A multa de 2%, fixada pelo CPC de 2015 (art. 1.026, §2º), por apresentação de embargos de declaração protelatórios, pode ser superada, conforme entendimento da 1ª Turma do STJ.

A Cemig Distribuição S.A. interpôs embargos de declaração contra acórdão do STJ que manteve o reconhecimento da intempestividade do recurso especial da empresa. Ela alegava tempestividade, afirmando que deveria ser permitida “a utilização do e-mail para apresentação da petição, por ser o correio eletrônico sistema de transmissão de dados similar ao fac-símile, na forma da Lei 9.800/99”.
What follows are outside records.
(** No page is ever put on the list of a process, so the hook dummyLT evicts nothing. *)
Lemma check_swap_out_dummyLT_idle s m : lists (links s) m → m !! ProcUsedList (origin (event s)) = Some [] →
  check_swap_out_dummyLT s = Ok tt s.
Proof.
  intros Hl Hm. unfold check_swap_out_dummyLT, get_event. rewrite gets_bind. destruct (type (event s)); try done.
  unfold list_is_empty. by erewrite reads_bind by (by eapply lists_empty).
Qed.

(** Releasing a pool whose first free page is not the first page of the array frees a pointer
    into the array. *)
Lemma pol_structs_free_undefined s m n f u : pool s m (n :: f) u → n ≠ 0%nat → pol_structs_free s = Undef.
Proof.
  intros Hp Hn. destruct (pool_lookup _ _ _ _ Hp n) as (p & _ & Hnode & _); [set_solver|].
  destruct (lists_del (links s) m FreeList [] (NodeIulist n) (fmap (M:=list) NodeIulist f) (pool_lists Hp) (pool_free Hp)) as (h & E & _).
  pose proof (lists_next (links s) m FreeList [] (NodeIulist n) (fmap (M:=list) NodeIulist f) (pool_lists Hp) (pool_free Hp)) as Hnx.
  unfold pol_structs_free. apply bind_undef. unfold free_nodes_of, for_each_safe, list_for_each_safe. rewrite gets_bind.
  erewrite reads_bind by (eapply lists_first; [apply Hp|apply (pool_free Hp)]). erewrite reads_bind by exact Hnx.
  cbn [for_each_safe_from fmap list_fmap head default]. rewrite decide_False by done. apply bind_undef.
  cbn [id node_of_iulist]. rewrite ret_bind, (list_op_bind _ _ _ _ E), (usmPage_of_bind _ _ _ n) by exact Hnode.
  apply bind_undef. unfold free_page. rewrite gets_bind. by destruct n.
Qed.

(** A thread of cond_swap_out that finds a used page makes an access outside of every
    structure. *)
Lemma swap_out_list_proc_undefined s m n u f nr pr l : pool s m f (n :: u) → to_swaps_ok s → 0 < nr → m !! ProcUsedList pr = Some l →
  swap_out_list_proc_body (ProcUsedList pr) nr s = Undef.
Proof.
  intros Hp Hts Hnr Hl. unfold swap_out_list_proc_body. replace (0 <? nr) with true by lia. cbn [negb].
  unfold list_is_empty. erewrite reads_bind by (eapply lists_empty; [apply Hp|apply (pool_used Hp)]). cbn [fmap list_fmap]. rewrite bool_decide_false by done.
  destruct (new_to_swap_ok s m (pool_lists Hp) Hts) as (h0 & E0 & Hl0 & _). run E0.
  unfold hold_used_page, hold_used_page_commit, list_op, updates, mbind, M_bind. by destruct (list_del_init _ _).
Qed.
End swappers.

(** * The page of [demo_swap] after the death of its process *)
Definition demo_dead : usm := set_procDescList (<[1 := ProcessDesc ops_null ops_null 0 0 (-1)]> (procDescList demo_swap)) demo_swap.

Lemma evict_dead_page_witness : ∃ s', handle_evict_request (K := reply_kernel 3) demo_dead = Ok tt s' ∧ swappedMemory s' = swappedMemory demo_dead.
Proof.
  destruct demo_swap_ok as (s & m & p & sn & Es & H & _).
  assert (process p = 1) as Hpr.
  { pose proof (ev_page H) as Hpg. rewrite Es in Hpg.
    assert (process <$> pagesList demo_swap !! 0%nat = Some 1) as Hc by (vm_compute; reflexivity).
    rewrite Hpg in Hc. by injection Hc. }
  destruct (evict_dead_page (K := reply_kernel 3) demo_dead m [1; 2]%nat 0 [] p (ProcessDesc ops_null ops_null 0 0 (-1)))
    as (s' & m' & E & _ & _ & _ & _ & Hs & _).
  - unfold demo_dead. rewrite <- Es. apply (ev_pool H).
  - unfold demo_dead. rewrite <- Es. apply (ev_entries H).
  - unfold demo_dead. rewrite <- Es. apply (ev_page H).
  - unfold demo_dead. cbn. by rewrite Hpr, lookup_insert_eq.
  - reflexivity.
  - exists s'. split; [exact E|exact Hs].
Defined.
O relator, ministro Gurgel de Faria, destacou o entendimento do STJ pela aplicação da multa não excedente a 2% do valor atualizado da causa em caso de embargos declaratórios manifestamente protelatórios, o que ocorreu no caso, já que a Cemig não explicitou “omissão, obscuridade, contradição ou erro material no acórdão embargado”.

Entretanto, a turma entendeu que a multa seria insignificante se fosse aplicado o teto de 2%, já que o valor da causa foi fixado em R$ 1 mil. Por maioria, o colegiado fixou a multa em R$ 2 mil. (Com informações do Superior Tribunal de Justiça.)